Not every chef starts his or her career in the kitchen. For Marisa Paolillo, running a restaurant was always a goal, but it took a move to India—her husband’s homeland—to finally push her out of her sales job and into the culinary world. After time training in restaurants on both sides of the Pacific, Paolillo plans to open Mango Pickle (5842 N. Broadway, no phone yet) in Edgewater next month.
While her most recent restaurant gig was at Wood (3335 N. Halsted St., 773-935-9663) under chef Ashlee Aubin (now at Salero), Paolillo also cooked at the Table, a California-cuisine eatery in Mumbai.
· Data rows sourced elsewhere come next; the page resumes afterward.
(** * Delivery lifecycle and assignment engine of the food and parcel API

    A shallow embedding of the request handlers in [app/routers/drivers.py],
    [app/routers/food_orders.py] and [app/routers/parcels.py], together with
    the SQLAlchemy models and pydantic schemas they use, and the properties
    of the claim protocol, pricing, cancellation, reviews and rating
    aggregation that follow from the code. The handlers of
    [app/routers/admin.py] and [app/routers/restaurants.py] that delete or
    show the reviews are embedded with them.

    Conventions.
    - A table with a primary key is a finite map from the key to the row;
      the [reviews] and [order_items] tables, which the handlers filter and
      aggregate, are lists of rows in insertion order.
    - A [Numeric(10, 2)] column holds an integer number of cents; the fee
      of a parcel, computed from a float, can also be the NaN of [numeric].
    - [Decimal] values keep Python's coefficient and number of fractional
      digits. The amounts of a food order come from [Numeric(10, 2)] and
      [Integer] columns and are added and multiplied exactly; the fee of a
      parcel comes from the decimal of a float, and each operation on it is
      rounded to the 28 digits of the context of [decimal].
    - [float] is IEEE binary64, as in CPython.
    - Values the code draws from its environment ([uuid.uuid4()],
      [datetime.utcnow()], the authenticated principal) are arguments of the
      handlers; the role check of [require_role] comes before the handler
      and is taken as passed.
    - The bookkeeping columns [created_at] and [updated_at] are left out. *)

From Stdlib Require Import ZArith Floats String.
From stdpp Require Import gmap list sorting relations.

Local Open Scope Z_scope.

Abbreviation UUID := N.
Abbreviation datetime := Z.

(** ** [decimal.Decimal] *)

(** [Decimal "12.50"] is [mkDecimal 1250 2]: the value is
    [coefficient / 10 ^ places]. *)
Record Decimal := mkDecimal { coefficient : Z; places : nat }.

Definition rescale (d : Decimal) (p : nat) : Z :=
  coefficient d * 10 ^ Z.of_nat (p - places d).

(** [a + b]: the result has the larger number of fractional digits. *)
Definition dec_add (a b : Decimal) : Decimal :=
  let p := Nat.max (places a) (places b) in
  mkDecimal (rescale a p + rescale b p) p.

(** [a * b]: coefficients multiply, fractional digits add up. *)
Definition dec_mul (a b : Decimal) : Decimal :=
  mkDecimal (coefficient a * coefficient b) (places a + places b).

(** [a * n] for a Python [int] [n], which converts to [Decimal(n)]. *)
Definition dec_mul_int (a : Decimal) (n : Z) : Decimal :=
  dec_mul a (mkDecimal n 0).
(** X9.  When the keys of the table are unique, as the schema asks,
    looking up the key of any stored row returns the value of that row if
    it is ASCII text, and raises [UnicodeEncodeError] if it has a non-ASCII
    character. *)
Theorem getValue_stored_row (self : Configuration) (w : world) (r : Configuration)
    (Hunique : NoDup (Configuration_key <$> Configuration_objects (db w)))
    (Hr : r ∈ Configuration_objects (db w)) :
  (is_ascii (Configuration_value r) = true ->
   eval (getValue self (Configuration_key r)) w = Ok (Configuration_value r)) /\
  (is_ascii (Configuration_value r) = false ->
   eval (getValue self (Configuration_key r)) w = Raise UnicodeEncodeError).
Proof.
  apply list_elem_of_split in Hr as (pre & post & Hrows).
  assert (Hpre : forall x, x ∈ pre -> Configuration_key x ≠ Configuration_key r).
  { intros x Hx Hkey. rewrite Hrows, fmap_app, fmap_cons in Hunique.
    apply NoDup_app in Hunique as (_ & Hdisj & _).
    apply (Hdisj (Configuration_key x)).
    - apply list_elem_of_fmap. by exists x.
    - rewrite Hkey. left. }
  rewrite (getValue_first_match self _ w pre r post Hrows Hpre eq_refl).
  split; intros Hascii.
  - by apply str_unicode_ascii.
  - by apply str_unicode_non_ascii.
Qed.

Lemma getValue_stored_row_witness :
  eval (getValue (mk_Configuration "landsatds.host" "edclpdsftp.cr.usgs.gov")
          "landsatds.username")
       (mk_world
          (mk_database [] [] []
             [mk_Configuration "landsatds.host" "edclpdsftp.cr.usgs.gov";
              mk_Configuration "landsatds.username" "espa"])
          epoch ∅)
  = Ok "espa".
Proof.
  apply (getValue_stored_row _ _ (mk_Configuration "landsatds.username" "espa")).
  - by_decision.
  - simpl. apply elem_of_cons. right. apply elem_of_cons. by left.
  - reflexivity.
Defined.
(** [Conv2D.forward(inputs)]: the outputs and the layer afterwards. *)
Definition forward (self : t) (inputs : ndarray) : result (ndarray * t) :=
  let self := lazy_init self in
  let '(k_h, k_w, _, kernel_last) := kernel self in
  let '(s_h, s_w) := stride self in
  match _get_padding (k_h, k_w) (padding_mode self) with
  | None => Raise "TypeError"
  | Some (pad0, pad1, pad2, pad3) =>
      padded <- np_pad inputs pad0 pad1 pad2 pad3 "edge" ;;
      match shape inputs, shape padded with
      | [in_n; in_h; in_w; in_c], [_; padded_h; padded_w; _] =>
          out_h <- int_div_plus_one (padded_h - k_h) s_h ;;
          out_w <- int_div_plus_one (padded_w - k_w) s_w ;;
          let out_c := kernel_last in
          kernel_w <- lookup (params_w self) ;;
          let ker_len := prod (firstn 3 (shape kernel_w)) in
          rows <- py_range (padded_h - k_h + 1) s_h ;;
          patches <-
            mapM (fun row =>
                    cols <- py_range (padded_w - k_w + 1) s_w ;;
                    mapM (fun col => patch_at padded k_h k_w ker_len row col)
                         cols)
                 rows ;;
          patches <- np_asarray2 patches ;;
          X_matrix <- transpose patches [2; 0; 1; 3]%nat ;;
          X_matrix <- reshape X_matrix [-1; ker_len] ;;
          W_matrix <- reshape kernel_w [ker_len; -1] ;;
          outputs <- matmul X_matrix W_matrix ;;
          outputs <- reshape outputs [in_n; out_h; out_w; out_c] ;;
          let self :=
            set_cache self
              (mkcache in_n (in_h, in_w, in_c) (k_h, k_w, in_c) (s_h, s_w)
                       (pad0, pad1, pad2, pad3) (padded_h, padded_w, in_c)
                       (out_h, out_w, out_c) X_matrix W_matrix) in
          b <- lookup (params_b self) ;;
          outputs <- iadd outputs b ;;
          Ok (outputs, self)
      | _, _ => Raise "ValueError"
      end
  end.
(** * internal/auth/security.py: credentials, bearer tokens and the blacklist

    A shallow embedding of [src/internal/auth/security.py].  The module is
    glue code over three libraries (passlib, PyJWT, Prisma); each library is
    given here as an explicit model of the calls the module makes, and the
    functions of the module are transcribed over those models line by line.

    - Python [str] and [bytes] are [string] (a sequence of bytes).
    - A function that may raise returns a [result]; the exception is a value.
    - [datetime.now(UTC)] is an explicit argument [now], in microseconds since
      the epoch (the resolution of [datetime]).
    - The database is an explicit value; the only writer is
      [JWTBlacklist.create]. *)

From Stdlib Require Import ZArith String Ascii List Bool Lia.
From stdpp Require Import base tactics option list countable strings gmap.
Import ListNotations.

Local Open Scope string_scope.
Local Open Scope Z_scope.

(** ** Exceptions and results *)

(** [fastapi.HTTPException(status_code, detail, headers)]. *)
Record HTTPException := mkHTTPException {
  status_code : Z;
  detail : string;
  headers : list (string * string)
}.

Definition HTTP_401_UNAUTHORIZED : Z := 401.

Definition CredentialException : HTTPException :=
  {| status_code := HTTP_401_UNAUTHORIZED;
     detail := "Credentials are not valid";
     headers := [("WWW-Authenticate", "Bearer")] |}.

Definition TokenExpiredException : HTTPException :=
  {| status_code := HTTP_401_UNAUTHORIZED;
     detail := "Token has expired";
     headers := [("WWW-Authenticate", "Bearer")] |}.

(** The exception classes of PyJWT that [jwt.encode] and [jwt.decode] raise
    on the paths modelled below. *)
Inductive jwt_exception :=
| DecodeError
| InvalidSignatureError
| InvalidAlgorithmError
| ExpiredSignatureError
| ImmatureSignatureError
| InvalidIssuedAtError
| InvalidAudienceError.

(** [issubclass(e, jwt.InvalidTokenError)]: every class above derives from
    [InvalidTokenError], [ExpiredSignatureError] included. *)
Definition is_InvalidTokenError (e : jwt_exception) : bool := true.

Definition is_ExpiredSignatureError (e : jwt_exception) : bool :=
  match e with ExpiredSignatureError => true | _ => false end.

(** Everything that can propagate out of a function of the module. *)
Inductive exn :=
| HTTP (e : HTTPException)
| Jwt (e : jwt_exception)
| NotImplementedError        (* jwt.encode: algorithm not in the registry *)
| TypeError                  (* json / int() on a value of the wrong type *)
| UnknownHashError           (* passlib: no scheme identifies the hash *)
| MalformedHashError         (* passlib: a ValueError while parsing a hash *)
| MissingDigestError         (* passlib: hash has salt but no checksum *)
| PasswordSizeError          (* passlib: secret longer than the maximum *)
| PasswordValueError         (* passlib: NUL byte in a bcrypt secret *)
| UniqueViolationError       (* prisma: unique constraint failed *)
| RecordNotFoundError.       (* prisma: record to connect does not exist *)

Inductive result (A : Type) :=
| Return (a : A)
| Raise (e : exn).
Arguments Return {A} a.
Arguments Raise {A} e.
The Table was headed up by an American chef, but Paolillo says she learned about Indian food from her local colleagues in the kitchen.
“At the end of a shift, one guy would take a fish that wasn’t used, spice it, and throw it into the fire,” she recalls. “Within a few minutes, we had an amazing curry dinner.”
She also picked up some tips from her husband’s family, who cook a strain of western Indian cuisine unfamiliar, for the most part, to diners in the U.S. These coastal dishes are heavy on coconut, with flavors tending to skew sour, sweet, and spicy. Says Paolillo: “India is a whole continent on its own, and every region has its own flavor and way of cooking. My impulse is to do all of it, but that menu would be pages long.”
Instead, Paolillo will limit the selection to just 18 items. Western Indian dishes will make up about half of that, with stateside favorites and Indian-inspired experiments making up the remaining 50 percent. Also featured: lots of bites and shareable plates, like pakoras—giant peppers stuffed with beets or crab and deep-fried in chickpea batter. Diners can also expect lots of lentils and dal dishes, seasonal veggies, locally sourced ingredients (including proteins like chicken and lamb), and, in general, food friendly to gluten-free eaters.
“The nice thing is, we’re not adapting recipes to be gluten-free,” says Paolillo, “because most Indian cuisine is already gluten free.”
For thirsty patrons, Mango Pickle offers a hand-ground, house-made masala chai—the recipe comes courtesy of Paolillo’s husband’s family. Desserts, on the other hand, will not be moored to convention: Paolillo has taken some “creative liberties,” and will offer sweets that—she hopes—will appeal to traditionalists and fusion fans alike.